**Task directions**
Within the data that follows, set down exactly the lines from the one containing "m f, Ok None)" through the one containing "Definition join_errors (op", both ends included.

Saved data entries

Segment Open

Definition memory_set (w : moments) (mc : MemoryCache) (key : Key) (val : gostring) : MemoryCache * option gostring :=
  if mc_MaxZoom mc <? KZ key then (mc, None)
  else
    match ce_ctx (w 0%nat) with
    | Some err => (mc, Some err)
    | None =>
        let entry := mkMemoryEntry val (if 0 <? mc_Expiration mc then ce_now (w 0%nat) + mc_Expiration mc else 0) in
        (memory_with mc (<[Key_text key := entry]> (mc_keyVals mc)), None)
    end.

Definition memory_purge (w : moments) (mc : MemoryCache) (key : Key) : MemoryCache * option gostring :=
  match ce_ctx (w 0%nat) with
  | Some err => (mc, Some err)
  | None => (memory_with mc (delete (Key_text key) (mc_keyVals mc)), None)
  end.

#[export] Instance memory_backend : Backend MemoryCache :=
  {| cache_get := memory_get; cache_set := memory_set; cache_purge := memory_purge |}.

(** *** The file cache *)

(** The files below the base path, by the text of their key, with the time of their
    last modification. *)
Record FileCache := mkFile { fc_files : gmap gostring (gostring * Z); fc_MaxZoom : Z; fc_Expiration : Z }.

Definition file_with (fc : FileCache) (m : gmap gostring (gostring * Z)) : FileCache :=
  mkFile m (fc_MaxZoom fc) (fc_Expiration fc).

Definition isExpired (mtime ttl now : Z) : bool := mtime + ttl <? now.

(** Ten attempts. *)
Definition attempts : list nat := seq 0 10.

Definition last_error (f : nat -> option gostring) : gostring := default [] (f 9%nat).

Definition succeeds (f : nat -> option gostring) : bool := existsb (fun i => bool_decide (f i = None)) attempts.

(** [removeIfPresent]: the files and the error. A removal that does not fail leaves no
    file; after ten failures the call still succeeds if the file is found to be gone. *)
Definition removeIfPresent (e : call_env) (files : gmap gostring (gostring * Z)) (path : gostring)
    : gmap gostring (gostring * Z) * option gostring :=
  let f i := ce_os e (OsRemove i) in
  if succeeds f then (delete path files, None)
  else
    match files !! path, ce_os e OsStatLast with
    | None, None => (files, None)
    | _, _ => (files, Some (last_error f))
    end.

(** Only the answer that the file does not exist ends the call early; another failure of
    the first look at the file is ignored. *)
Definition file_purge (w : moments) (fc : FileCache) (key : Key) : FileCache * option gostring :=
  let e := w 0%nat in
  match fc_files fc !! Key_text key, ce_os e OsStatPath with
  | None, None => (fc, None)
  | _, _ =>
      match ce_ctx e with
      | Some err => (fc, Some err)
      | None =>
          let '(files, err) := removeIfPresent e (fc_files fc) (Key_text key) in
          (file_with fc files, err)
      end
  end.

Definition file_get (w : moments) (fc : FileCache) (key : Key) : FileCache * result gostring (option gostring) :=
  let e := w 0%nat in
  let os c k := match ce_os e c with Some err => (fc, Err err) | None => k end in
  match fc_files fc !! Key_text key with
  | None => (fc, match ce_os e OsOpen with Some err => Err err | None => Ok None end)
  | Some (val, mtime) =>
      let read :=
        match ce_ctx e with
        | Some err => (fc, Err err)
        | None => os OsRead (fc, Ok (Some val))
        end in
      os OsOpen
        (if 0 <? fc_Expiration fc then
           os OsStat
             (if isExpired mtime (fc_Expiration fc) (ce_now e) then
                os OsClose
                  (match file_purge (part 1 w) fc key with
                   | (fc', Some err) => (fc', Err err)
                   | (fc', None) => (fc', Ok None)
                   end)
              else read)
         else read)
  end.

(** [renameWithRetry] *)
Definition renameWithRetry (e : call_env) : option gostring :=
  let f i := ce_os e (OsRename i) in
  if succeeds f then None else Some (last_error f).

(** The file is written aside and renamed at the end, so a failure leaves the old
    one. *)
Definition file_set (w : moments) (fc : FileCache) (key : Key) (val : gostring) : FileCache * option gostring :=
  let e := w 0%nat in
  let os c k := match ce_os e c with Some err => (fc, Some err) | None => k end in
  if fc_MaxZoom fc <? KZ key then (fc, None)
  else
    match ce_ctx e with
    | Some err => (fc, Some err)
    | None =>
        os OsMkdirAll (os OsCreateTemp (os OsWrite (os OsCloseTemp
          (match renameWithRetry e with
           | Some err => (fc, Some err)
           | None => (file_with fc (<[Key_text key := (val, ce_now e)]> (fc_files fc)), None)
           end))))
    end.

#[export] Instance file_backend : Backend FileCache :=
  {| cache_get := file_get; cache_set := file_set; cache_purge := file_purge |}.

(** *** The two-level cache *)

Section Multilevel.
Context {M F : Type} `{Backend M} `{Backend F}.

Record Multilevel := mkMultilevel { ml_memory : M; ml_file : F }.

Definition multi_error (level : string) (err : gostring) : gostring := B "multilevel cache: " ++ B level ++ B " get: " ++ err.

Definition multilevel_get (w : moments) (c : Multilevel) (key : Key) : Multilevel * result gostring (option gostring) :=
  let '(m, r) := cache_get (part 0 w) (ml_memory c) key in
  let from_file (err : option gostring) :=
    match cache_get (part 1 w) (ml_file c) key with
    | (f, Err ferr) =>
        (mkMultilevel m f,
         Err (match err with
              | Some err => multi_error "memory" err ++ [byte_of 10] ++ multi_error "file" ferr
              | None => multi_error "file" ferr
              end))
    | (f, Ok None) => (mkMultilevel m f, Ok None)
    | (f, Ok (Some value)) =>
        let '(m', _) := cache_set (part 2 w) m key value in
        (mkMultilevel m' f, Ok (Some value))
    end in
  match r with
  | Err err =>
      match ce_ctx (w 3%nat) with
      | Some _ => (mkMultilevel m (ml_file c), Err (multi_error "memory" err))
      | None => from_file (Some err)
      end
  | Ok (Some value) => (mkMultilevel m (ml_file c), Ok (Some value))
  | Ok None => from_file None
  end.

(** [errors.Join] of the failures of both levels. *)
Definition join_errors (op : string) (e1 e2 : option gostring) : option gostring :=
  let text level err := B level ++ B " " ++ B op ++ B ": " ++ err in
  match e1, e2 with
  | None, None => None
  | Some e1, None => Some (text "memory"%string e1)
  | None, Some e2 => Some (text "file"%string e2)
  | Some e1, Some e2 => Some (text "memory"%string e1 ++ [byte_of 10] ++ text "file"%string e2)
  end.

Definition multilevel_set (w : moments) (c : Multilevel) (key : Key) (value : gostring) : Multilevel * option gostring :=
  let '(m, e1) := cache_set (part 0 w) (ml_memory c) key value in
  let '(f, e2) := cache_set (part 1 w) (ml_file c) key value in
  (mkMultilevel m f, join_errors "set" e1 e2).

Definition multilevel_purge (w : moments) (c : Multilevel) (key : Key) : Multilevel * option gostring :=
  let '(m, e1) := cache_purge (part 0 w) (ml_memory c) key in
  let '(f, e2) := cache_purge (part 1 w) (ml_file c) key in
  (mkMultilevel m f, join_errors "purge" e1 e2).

Segment Closed

**Solved problem**
    | (f, Ok None) => (mkMultilevel m f, Ok None)
    | (f, Ok (Some value)) =>
        let '(m', _) := cache_set (part 2 w) m key value in
        (mkMultilevel m' f, Ok (Some value))
    end in
  match r with
  | Err err =>
      match ce_ctx (w 3%nat) with
      | Some _ => (mkMultilevel m (ml_file c), Err (multi_error "memory" err))
      | None => from_file (Some err)
      end
  | Ok (Some value) => (mkMultilevel m (ml_file c), Ok (Some value))
  | Ok None => from_file None
  end.

(** [errors.Join] of the failures of both levels. *)
Definition join_errors (op : string) (e1 e2 : option gostring) : option gostring :=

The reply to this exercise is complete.